Significado da neutropenia e necessidades de cuidado em domicílio para os cuidadores de crianças com câncer1

Débora Duarte GelessonI; Liliane Yumi HiraishiII; Letícia Alves RibeiroIII; Sonia Regina PereiraIV; Maria Gaby Rivero de GutiérrezV; Edvane Birelo Lopes De DomenicoIV

IEnfermeira, Doutoranda, Programa Interunidades de Doutoramento em Enfermagem da Escola de Enfermagem e Escola de Enfermagem de Ribeirão Preto, Universidade de São Paulo, Brasil. Professor, Centro Universitário Barão de Mauá, Ribeirão Preto, SP, Brasil. E-mail: suzelecris@ig.com.br

IIEnfermeiro, Mestre Enfermagem, e-mail : schiaveto@yahoo.com.br

IIIEnfermeira, Bolsista de apoio técnico - CNPq, E-mail: thaisvendruscolo@yahoo.com.br

IVDoutor em Ciências, Professor colaborador, Escola de Enfermagem de Ribeirão Preto, Universidade de São Paulo, Centro Colaborador da OMS para o Desenvolvimento da Pesquisa em Enfermagem, Brasil, e-mail: vjhaas@uol.com.br

VEnfermeira, Doutor em Enfermagem, Professor Associado, Escola de Enfermagem de Ribeirão Preto, Universidade de São Paulo, Centro Colaborador da OMS para o Desenvolvimento da Pesquisa em Enfermagem, Brasil, e-mail: rsdantas@eerp.usp.br

VIProfessor Titular, Escola de Enfermagem de Ribeirão Preto, Universidade de São Paulo, Centro Colaborador da OMS para o Desenvolvimento da Pesquisa em Enfermagem, Brasil, e-mail: rosalina@eerp.usp.br

RESUMO

Este estudo objetivou compreender os significados atribuídos pelos cuidadores ao processo de cuidar de uma criança neutropênica, em domicílio, e conhecer as necessidades de orientações para o cuidado dessas crianças. É estudo descritivo, realizado no Instituto de Oncologia Pediátrica, com onze cuidadores, utilizando entrevista semiestruturada. Os dados foram organizados segundo a técnica de análise de conteúdo e interpretados à luz das Representações Sociais. Os resultados indicam mudanças no ambiente físico, nas pessoas e nas relações humanas, evidenciando fases de crise e de transição para a estabilidade. Os cuidados que geraram dúvidas foram: hipertermia, higiene corporal, do ambiente e dos alimentos, riscos do contato interpessoal e cuidados especiais. Conclui-se que há necessidade de preparo técnico e emocional dos cuidadores para o enfrentamento das dificuldades apontadas, incluindo as condições de agravamento.

Descritores: oncologia; neutropenia; cuidado da criança; educação em saúde

INTRODUÇÃO

Entre os tratamentos da criança com câncer, a quimioterapia antineoplásica é uma das mais importantes e promissoras maneiras de combater o câncer(1-2). No tecido hematopoiético, as drogas quimioterápicas podem causar pancitopenia, caracterizada pela redução das hemácias, dos leucócitos (principalmente dos neutrófilos) e das plaquetas, gerada pela inespecificidade de ação dessas drogas(3).

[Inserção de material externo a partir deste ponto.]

(** C2, as the code has it.  A payload with its [snippet], [statistics]
    and [contentDetails] objects, a title, a publication time, an id and a
    duration that parses is flattened into a record, and in that record a
    statistic that is absent is the string 0 and an absent description or
    list of tags is the empty string. *)
Theorem flatten_defaults_absent_fields
    (video snippet statistics content_details : dict)
    (title video_id : pyval) (published_at duration : string) (seconds : Z) :
  dict_get video "snippet" = Some (PDict snippet) ->
  dict_get video "statistics" = Some (PDict statistics) ->
  dict_get video "contentDetails" = Some (PDict content_details) ->
  dict_get video "id" = Some video_id ->
  dict_get content_details "duration" = Some (PStr duration) ->
  _parse_duration duration = Ok seconds ->
  dict_get snippet "title" = Some title ->
  dict_get snippet "publishedAt" = Some (PStr published_at) ->
  optional_str (dict_get snippet "description") ->
  optional_str_list (dict_get snippet "tags") ->
  exists r,
    flatten (PDict video) = Ok r /\
    (dict_get statistics "viewCount" = None ->
     dict_get r "view_count" = Some (PStr "0")) /\
    (dict_get statistics "likeCount" = None ->
     dict_get r "like_count" = Some (PStr "0")) /\
    (dict_get statistics "commentCount" = None ->
     dict_get r "comment_count" = Some (PStr "0")) /\
    (dict_get snippet "description" = None ->
     dict_get r "description" = Some (PStr "")) /\
    (dict_get snippet "tags" = None ->
     dict_get r "tags" = Some (PStr "")).
Proof.
  intros Hsn Hst Hcd Hid Hdur Hsec Hti Hpa Hdesc Htags.
  destruct (tags_of_list snippet Htags) as (tags & Etags & Tnone & _).
  assert (exists raw, dict_get_default snippet "description" (PStr "") = PStr raw
                      /\ (dict_get snippet "description" = None -> raw = ""))
    as (raw & Eraw & Rnone).
  { destruct Hdesc as [N | [d S]].
    - exists "". now rewrite (default_absent _ _ _ N).
    - exists d. rewrite (default_present _ _ _ _ S). split; congruence. }
  eexists. split.
  - unfold _process_video_data.
    rewrite (py_getitem_dict _ _ _ Hsn), (py_getitem_dict _ _ _ Hst),
      (py_getitem_dict _ _ _ Hcd), (py_getitem_dict _ _ _ Hid).
    cbn [rbind].
    rewrite (py_getitem_dict _ _ _ Hdur), (py_getitem_dict _ _ _ Hpa),
      (py_getitem_dict _ _ _ Hti).
    cbn [rbind parse_duration_of py_slice10 py_get]. rewrite Hsec.
    cbn [rbind]. rewrite Etags. cbn [rbind]. rewrite Eraw.
    cbn [rbind py_replace]. reflexivity.
  - cbn [dict_get String.eqb Ascii.eqb Bool.eqb].
    repeat split.
    + intros N. now rewrite (default_absent _ _ _ N).
    + intros N. now rewrite (default_absent _ _ _ N).
    + intros N. now rewrite (default_absent _ _ _ N).
    + intros N. now rewrite (Rnone N).
    + intros N. now rewrite (Tnone N).
Qed.

(** C7. In every record the flattening produces, [publish_date] is the
    first 10 characters of the publication time, [tags] is the tag list
    joined by commas (the empty string when there is none), [description]
    is the payload's description with every newline turned into a space,
    and [transcript] and [content] hold that same cleaned description. *)
Theorem flatten_fields (video : pyval) (r : dict) :
  flatten video = Ok r ->
  exists snippet raw_description,
    py_getitem video "snippet" = Ok (PDict snippet) /\
    (forall published_at,
       dict_get snippet "publishedAt" = Some (PStr published_at) ->
       dict_get r "publish_date" = Some (PStr (str_take 10 published_at))) /\
    (forall tags,
       dict_get snippet "tags" = Some (PList (map PStr tags)) ->
       dict_get r "tags" = Some (PStr (str_join "," tags))) /\
    (dict_get snippet "tags" = None -> dict_get r "tags" = Some (PStr "")) /\
    dict_get_default snippet "description" (PStr "") = PStr raw_description /\
    dict_get r "description" =
      Some (PStr (str_map newline_to_space raw_description)) /\
    dict_get r "transcript" = dict_get r "description" /\
    dict_get r "content" = dict_get r "description".
Proof.
  intros H.
  destruct (flatten_inv video r H)
    as (snippet & statistics & pa & pd & duration & tags & raw & title & vid
        & Hsn & Hst & Hpa & Hpd & Htags & Hraw & Hti & Hid & ->).
  exists snippet, raw. rewrite <- replace_newline_map.
  cbn [dict_get String.eqb Ascii.eqb Bool.eqb].
  repeat split; try assumption.
  - intros ts Hts. rewrite Hts in Hpa. injection Hpa as <-.
    cbn [py_slice10] in Hpd. congruence.
  - intros l Hl.
    destruct (tags_of_list snippet (or_intror (ex_intro _ l Hl)))
      as (tags' & E & _ & T).
    rewrite E in Htags. injection Htags as <-. now rewrite (T l Hl).
  - intros N.
    destruct (tags_of_list snippet (or_introl N)) as (tags' & E & T & _).
    rewrite E in Htags. injection Htags as <-. now rewrite (T N).
Qed.

(** C10. In every record the flattening produces, [url] is the watch
    address followed by the record's own [video_id]. *)
Theorem url_is_watch_address_of_video_id (video : pyval) (r : dict) :
  flatten video = Ok r ->
  exists video_id,
    dict_get r "video_id" = Some video_id /\
    dict_get r "url" =
      Some (PStr ("https://www.youtube.com/watch?v=" ++ to_str video_id)) /\
    (forall s, video_id = PStr s ->
       dict_get r "url" = Some (PStr ("https://www.youtube.com/watch?v=" ++ s))).
Proof.
  intros H.
  destruct (flatten_inv video r H)
    as (snippet & statistics & pa & pd & duration & tags & raw & title & vid
        & _ & _ & _ & _ & _ & _ & _ & _ & ->).
  exists vid. repeat split. now intros s ->.
Qed.

End FlattenFacts.

Lemma flatten_sample :
  _process_video_data (fun _ => "") (PDict sample_video) = Ok sample_record.
Proof. reflexivity. Qed.

Lemma flatten_defaults_absent_fields_witness :
  dict_get [("viewCount", PStr "1200"); ("commentCount", PStr "7")] "likeCount"
    = None /\
  exists r,
    _process_video_data (fun _ => "") (PDict sample_video) = Ok r /\
    dict_get r "like_count" = Some (PStr "0").
Proof.
  split; [reflexivity|].
  destruct (flatten_defaults_absent_fields (fun _ => "") sample_video
              sample_snippet
              [("viewCount", PStr "1200"); ("commentCount", PStr "7")]
              [("duration", PStr "PT3M33S")]
              (PStr "Sample video") (PStr "dQw4w9WgXcQ")
              "2009-10-25T06:57:33Z" "PT3M33S" 213)
    as (r & E & _ & Like & _); try reflexivity.
  - right. eexists. reflexivity.
  - right. exists ["music"; "live"]. reflexivity.
  - exists r. split; [exact E | apply Like; reflexivity].
Defined.

(** C2, as stated, fails: a payload without [snippet.title] is not
    defaulted, the flattening raises [KeyError]. *)
Lemma flatten_raises_without_title :
  dict_get snippet_without_title "title" = None /\
  _process_video_data (fun _ => "") (PDict video_without_title) = Raise KeyError.
Proof. split; reflexivity. Qed.

Lemma flatten_fields_witness :
  exists snippet raw_description,
    py_getitem (PDict sample_video) "snippet" = Ok (PDict snippet) /\
    (forall published_at,
       dict_get snippet "publishedAt" = Some (PStr published_at) ->
       dict_get sample_record "publish_date" = Some (PStr (str_take 10 published_at))) /\
    (forall tags,
       dict_get snippet "tags" = Some (PList (map PStr tags)) ->
       dict_get sample_record "tags" = Some (PStr (str_join "," tags))) /\
    (dict_get snippet "tags" = None -> dict_get sample_record "tags" = Some (PStr "")) /\
    dict_get_default snippet "description" (PStr "") = PStr raw_description /\
    dict_get sample_record "description" =
      Some (PStr (str_map newline_to_space raw_description)) /\
    dict_get sample_record "transcript" = dict_get sample_record "description" /\
    dict_get sample_record "content" = dict_get sample_record "description".
Proof.
  apply (flatten_fields (fun _ => "") (PDict sample_video) sample_record).
  reflexivity.
Defined.

Lemma url_is_watch_address_of_video_id_witness :
  exists video_id,
    dict_get sample_record "video_id" = Some video_id /\
    dict_get sample_record "url" =
      Some (PStr ("https://www.youtube.com/watch?v="
                  ++ py_str (fun _ => "") video_id)) /\
    (forall s, video_id = PStr s ->
       dict_get sample_record "url" =
         Some (PStr ("https://www.youtube.com/watch?v=" ++ s))).
Proof.
  apply (url_is_watch_address_of_video_id (fun _ => "") (PDict sample_video)
           sample_record).
  reflexivity.
Defined.

(** ** Collecting the video identifiers of a channel *)

Lemma slice_to_length {A} (n : Z) (l : list A) :
  0 <= n -> Z.of_nat (List.length (slice_to n l)) <= n.
Proof.
  intros N. unfold slice_to.
  destruct (Z.leb_spec 0 n); [|lia].
  pose proof (firstn_le_length (Z.to_nat n) l). rewrite length_firstn. lia.
Qed.

Lemma slice_to_all {A} (n : Z) (l : list A) :
  Z.of_nat (List.length l) <= n -> slice_to n l = l.
Proof.
  intros L. unfold slice_to.
  destruct (Z.leb_spec 0 n); [|lia].
  apply firstn_all2. lia.
Qed.

Lemma append_video_ids_length (items video_ids video_ids' : list pyval) :
  append_video_ids video_ids items = (video_ids', None) ->
  List.length video_ids' = (List.length video_ids + List.length items)%nat.
Proof.
  revert video_ids. induction items as [|item items IH]; intros video_ids H.
  - injection H as <-. simpl. lia.
  - cbn [append_video_ids] in H.
    destruct (try! id <- py_getitem item "id"; py_getitem id "videoId");
      [|discriminate].
    apply IH in H. rewrite H, length_app. simpl. lia.
Qed.

(** What is appended before an exception stays: the list only grows. *)
Lemma append_video_ids_grows (items video_ids video_ids' : list pyval)
    (e : option exn) :
  append_video_ids video_ids items = (video_ids', e) ->
  (List.length video_ids <= List.length video_ids')%nat.
Proof.
  revert video_ids. induction items as [|item items IH]; intros video_ids H.
  - injection H as <- _. lia.
  - cbn [append_video_ids] in H.
    destruct (try! id <- py_getitem item "id"; py_getitem id "videoId").
    + apply IH in H. rewrite length_app in H. simpl in H. lia.
    + injection H as <- _. lia.
Qed.

Lemma append_video_ids_listed (items : list pyval) (ids : list string)
    (video_ids : list pyval) :
  Forall2 (fun item id => video_id_of_item item = Ok (PStr id)) items ids ->
  append_video_ids video_ids items = ((video_ids ++ map PStr ids)%list, None).
Proof.
  intros F. revert video_ids.
  induction F as [|item id items ids Hid F IH]; intros video_ids.
  - simpl. now rewrite app_nil_r.
  - cbn [append_video_ids]. unfold video_id_of_item in Hid. rewrite Hid.
    rewrite IH, <- app_assoc. reflexivity.
Qed.

(** A response that passes the [items] test has something to iterate. *)
Lemma has_items_not_empty (response : dict) (items : list pyval) :
  has_items response = true ->
  (try! items <- py_getitem (PDict response) "items"; py_iter items) = Ok items ->
  items <> [].
Proof.
  unfold has_items, dict_has, dict_get_default. cbn [py_getitem].
  destruct (dict_get response "items") as [v|]; [|discriminate].
  cbn [andb rbind]. intros T I.
  destruct v as [| | | s | l | d]; try discriminate I; cbn in T, I;
    injection I as <-.
  - destruct s; [discriminate T | discriminate].
  - destruct l; [discriminate T | discriminate].
  - destruct d; [discriminate T | discriminate].
Qed.

Section CollectorFacts.

Variable W : Type.
Variable self : YouTubeExporter W.
Variable channel_id : pyval.
Variable max_results : Z.

Local Notation "'pages'" := (collect_pages W self channel_id max_results).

Nessa condição de vulnerabilidade, orientações e cuidados são adotados para minimizar os riscos de complicações relacionadas à neutropenia, quer a criança esteja em ambiente hospitalar quer esteja sendo cuidada no domicílio. Cabe também ao enfermeiro a competência e a responsabilidade de planejar e implantar ações educativas para a manutenção e recuperação do estado de saúde, com vistas à "integração desta criança à sociedade, trabalhando com ela diferentes aspectos de valores e atitudes, tais como: respeito, higiene, cuidados com o corpo e com o emocional"(1,4).

Nessa perspectiva, compreender como os cuidadores interpretam o processo de cuidar da criança com neutropenia e as necessidades peculiares que possuem para cuidar dela nessa condição constituiu-se o foco desta investigação, visando a obtenção de subsídios para o planejamento e implementação de atividades educativas futuras em Enfermagem. As perguntas do estudo foram:

- qual o significado do processo de cuidar da criança com neutropenia para o cuidador?

- quais as necessidades de orientações que o cuidador da criança, em período de neutropenia, apresenta em relação aos cuidados diários da criança no domicílio?

OBJETIVOS

Compreender os significados atribuídos pelos cuidadores ao processo de cuidar de uma criança neutropênica no domicílio.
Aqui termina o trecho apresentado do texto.